With a big vroom startup sound generated digitally and delivered with a splash screen, the ELR telegraphs instantly how different its Cadillac driving experience will be. It's distinct from any other Caddy before it--and it's a 180-degree turn away from the fluid, brilliant acceleration and handling of an ATS or CTS, or even the Tesla Model S.
At its core, the ELR shares the extended-range electric drivetrain of the Chevy Volt. A 16.5-kilowatt-hour battery pack stores energy from plugging in, enabling 37 miles of pure electric driving. It's backed up by a 1.4-liter four-cylinder engine that works mostly to restore energy to the battery pack. Sometimes, the engine contributes a little of its torque to the front wheels--for example, in long uphill runs. Some slight modifications and remapping of power have cut weight and deliver a little bit more net power than in the Volt; here, it's a total of 207 horsepower, and 295 pound-feet of torque.

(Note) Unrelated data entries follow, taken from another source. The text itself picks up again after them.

(** C29: what the collection loop starts and when.  The flags that force a run
    hold for the first run alone: every other run, those that converge the
    first one after a fence included, is unforced.  Every wait lasts between a
    minute and an hour; a fence leads to at most three more runs before the
    next wait; and once a wait is cancelled nothing is run any more. *)
Theorem collection_loop_runs waits flags s actions s' :
  spawn_collection_loop admitted run resync config nats_ok waits flags s = (actions, s') ->
  (exists rest, runs_of actions = with_force (force_flag flags) (force_refresh_flag flags) config :: rest /\
     Forall (eq unforced) rest) /\
  Forall rearm_bounded actions /\
  forall waits1 w waits2, waits = waits1 ++ w :: waits2 -> wait_outcome w = TickCancel ->
  runs_of actions = runs_of (fst (spawn_collection_loop admitted run resync config nats_ok waits1 flags s)).
Proof.
  unfold spawn_collection_loop. cbn [initial_run_config consume force_flag force_refresh_flag].
  change (mkForceFlags false false) with disarmed.
  destruct (run_and_settle _ _ _ _ _ _ _ _) as [[[acts retries] flags1] s1] eqn:E.
  apply settle_runs in E as (-> & Hb & k & Hk); [|done].
  destruct (scheduled_loop _ _ _ _ _ waits _ _ _) as [rest s2] eqn:E2. intros [= <- _].
  destruct (scheduled_runs _ _ _ _ _ E2) as [Hb2 Hr2]. split_and!.
  - exists (replicate k unforced ++ runs_of rest). rewrite runs_of_app Hk. split; [done|].
    apply Forall_app. split; [by apply Forall_replicate|done].
  - by apply Forall_app.
  - intros waits1 w waits2 -> Hw. pose proof (cancelled_wait waits1 w waits2 Hw retries disarmed s1) as Hc.
    rewrite E2 in Hc. destruct (scheduled_loop _ _ _ _ _ waits1 _ _ _) as [rest' s3]. simpl in *.
    by rewrite !runs_of_app Hc.
Qed.
End LoopLemmas.

(** One tick logs at most one failure, also after a convergence. *)
Definition logs_failure (a : TeamAction) : bool := match a with TickFailureLogged _ => true | _ => false end.

Lemma tick_logs_once {St} (admitted : St -> bool) tick resync stop nats_ok fetched_at s actions s' :
  run_one_team_refresh_tick admitted tick resync stop nats_ok fetched_at s = (actions, s') ->
  countb logs_failure actions <= 1.
Proof.
  unfold run_one_team_refresh_tick. destruct (admitted s); cbn [negb]; [|by intros [= <- _]].
  destruct (tick fetched_at s) as [[[]|failure] s1]; [by intros [= <- _]|].
  assert (forall acts s2, rearm_fenced_team_refresh_tick tick resync stop nats_ok fetched_at s1 = (acts, s2) ->
    countb logs_failure (Ticked fetched_at :: acts) <= 1) as Hr.
  { intros acts s2. unfold rearm_fenced_team_refresh_tick. destruct nats_ok; cbn [negb]; [|by intros [= <- _]].
    destruct (rearm_after_fenced_team_refresh _ _ _ _) as [[[outcome lf] ra] s3].
    destruct outcome; [by intros [= <- _]|]. destruct lf as [f|]; [|by intros [= <- _]].
    destruct (tick_error f) as [| | | | |[]| |]; by intros [= <- _]. }
  destruct (tick_error failure) as [| | | | |[]| |]; try by intros [= <- _].
  destruct (rearm_fenced_team_refresh_tick _ _ _ _ _ _) as [acts s2] eqn:E. intros [= <- _]. by eapply Hr.
Qed.

(** The daemon returns without an error exactly when every step of its startup
    succeeded, writes were admitted to the end and the server stopped well. *)
Lemma daemon_run_ok {Nats} config (nats : result ConfigError Nats) i :
  fst (daemon_run config nats i) = Ok () <->
  resolve_serving i = Ok () /\ open_stores nats i = Ok () /\
  (serve_only config = true \/ di_preflight i = Ok ()) /\ di_admitted_at_end i = Ok () /\ di_server i = Ok ().
Proof.
  unfold daemon_run, serve_and_drain, spawn_loops.
  destruct (resolve_serving i) as [[]|]; [|naive_solver].
  destruct (open_stores nats i) as [[]|]; [|naive_solver].
  destruct (serve_only config), (di_preflight i) as [[]|], (di_admitted_at_end i) as [[]|], (di_server i) as [[]|];
    simpl; naive_solver.
Qed.

(** A replica that only serves never spawns the loops, and a writer spawns them
    only after its lease was checked. *)
Lemma loops_need_lease {Nats} config (nats : result ConfigError Nats) i :
  LoopsSpawned ∈ snd (daemon_run config nats i) -> serve_only config = false /\ di_preflight i = Ok ().
Proof.
  unfold daemon_run, serve_and_drain, spawn_loops, drain_shutdown_with_timeout.
  destruct (resolve_serving i); [|by intros ?%elem_of_nil].
  destruct (open_stores nats i); [|by intros ?%elem_of_nil].
  destruct (serve_only config), (di_preflight i) as [[]|]; simpl;
    destruct (di_admitted_at_end i), (di_server i); simpl; rewrite ?elem_of_cons ?elem_of_nil; naive_solver.
Qed.

(** ** Samples *)

(** The first reseeding fails, the first run is fenced again, the second converges. *)
Definition sample_resync (s : N) : result string () * N := if s =? 0 then (Err "io", 1) else (Ok (), s + 1).
Definition sample_attempt (s : N) : ConvergeStep () string * N :=
  if s <? 3 then (StepFenced, s) else (Converged (), s).

Lemma converge_exact_witness :
  let '(r, actions, s') := converge_on_fence RearmPolicy_DEFAULT sample_resync sample_attempt 0 in
  r = Ok () /\ exists turns, actions = render_turns 2000000000 1 turns /\ last turns = Some true /\
    N.of_nat (length turns) <= 3.
Proof.
  assert (fst (fst (converge_on_fence RearmPolicy_DEFAULT sample_resync sample_attempt 0)) = Ok ()) as Hr
    by (vm_compute; reflexivity).
  destruct (converge_on_fence RearmPolicy_DEFAULT sample_resync sample_attempt 0) as [[r actions] s'] eqn:E.
  simpl in Hr. subst r. split; [reflexivity|].
  destruct (converge_exact RearmPolicy_DEFAULT sample_resync sample_attempt 0 (Ok ()) actions s'
    ltac:(reflexivity) E) as (turns & Ha & Hl & Hlast & _).
  exists turns. split; [exact Ha|]. split; [exact Hlast|]. exact (proj2 Hl).
Defined.

(** The first run is fenced; its convergence leaves a repository unread. *)
Definition sample_collect (_ : RuntimeConfig) (runs : N) : result AppError CollectionOutcome * N :=
  (if runs =? 0 then Ok CollectionFenced else Ok (CollectionCompleted (if runs =? 1 then 1 else 0)), runs + 1).

Definition quiet_wait (cancelled : bool) : WaitInputs N := mkWaitInputs cancelled false false (fun s => s).

Definition sample_loop (config : RuntimeConfig) : list LoopAction * N :=
  spawn_collection_loop (fun _ => true) sample_collect (fun s => (Ok (), s)) config true
    [quiet_wait false; quiet_wait true; quiet_wait false] (mkForceFlags true true) 0.

Lemma collection_loop_runs_witness :
  match Config.RuntimeConfig_new "acme" false 4 "/var" with
  | Ok config =>
    map (fun c => (force_unlock c, force_refresh c)) (runs_of (fst (sample_loop config))) =
      [(true, true); (false, false); (false, false)] /\
    Forall rearm_bounded (fst (sample_loop config)) /\
    exists rest, runs_of (fst (sample_loop config)) = with_force true true config :: rest
  | Err _ => False
  end.
Proof.
  assert (match Config.RuntimeConfig_new "acme" false 4 "/var" with
    | Ok config => map (fun c => (force_unlock c, force_refresh c)) (runs_of (fst (sample_loop config)))
    | Err _ => [] end = [(true, true); (false, false); (false, false)]) as Hok by (vm_compute; reflexivity).
  destruct (Config.RuntimeConfig_new "acme" false 4 "/var") as [config|e]; [|discriminate Hok].
  split; [exact Hok|].
  destruct (collection_loop_runs (fun _ => true) sample_collect (fun s => (Ok (), s)) config true
    [quiet_wait false; quiet_wait true; quiet_wait false] (mkForceFlags true true) 0
    (fst (sample_loop config)) (snd (sample_loop config)) (surjective_pairing _)) as ((rest & Hr & _) & Hb & _).
  split; [exact Hb|]. exists rest. exact Hr.
Defined.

As a result, the ELR is one of, if not the slowest Cadillac to accelerate from zero to 60 mph, taking 7.8 seconds in extended-range mode, 8.8 seconds in electric-only mode. Top speed is 106 mph--it gives up long before even a base ATS sedan, or any of the cars named as competitors.
The extended-range electric drivetrain delivers a disconcerting amount of noise for the badge it wears. Active noise cancellation is fitted, but GM engineers have dialed it back in this application, and the result is lots of powertrain noise that doesn't suit the ELR's price or its positioning. Beyond that, the disconnect between engine noise and drivetrain performance--it can be running and charging when the driver's off the throttle--can be jarring if you've never driven a Volt, or don't understand the complex interplay of electric and gasoline power going on underhood.
Cadillac says the ELR's distinct chassis and suspension provide a better driving experience than the Volt. Beefier front struts, a wider front track, and a Watt's link that adds some composure to the rear beam axle are all different from the Volt, as are the ELR's adaptive Sachs dampers. With hydraulic bushings and another link connecting the struts, the ELR has a more refined setup than the Volt.
It's still on the low end of expectations for today's Cadillac. Its newest sedans have truly brilliant steering and a natural, nimble feel. The ELR's 4000-pound heft and its less sophisticated suspension fall short, even when the driver selects Sport mode, which weights up the steering, sharpens throttle feel and tightens up the dampers (which aren't the prime magnetically-controlled pieces found on the Corvette or CTS; those would consume too much energy, we're told). The steering isn't as neat or as clean, and the ELR's regenerative and friction brakes don't combine for the bite of braking confidence. The ELR has 20-inch wheels and tires, and tire scuffing comes early and often as mass has its way with them. The slim tire sidewalls can't absorb much abuse, so the ELR hits its jounce bumpers early and often, too.
The ELR has paddles on the steering column, but they're not for shifting: they're hand controls for a measure of regenerative braking, a clever Space Age touch that also runs counter to how we're used to using paddles. Pull one and the ELR slows, but doesn't come to a complete stop. It's not confusing, but if you've driven a paddle-shifted car, it takes some time to adapt. The ELR's regen paddles can't completely brake the car, and using them effectively means applying them far earlier than you would use paddles to shift in, say, a dual-clutch car--after you've already finished your braking.
The ELR's powertrain also has a Hold mode that reserves battery power, and Mountain mode, which blends in some engine torque for better performance. It defaults to Tour mode, where throttle response and steering feel and ride quality are tuned for maximum efficiency.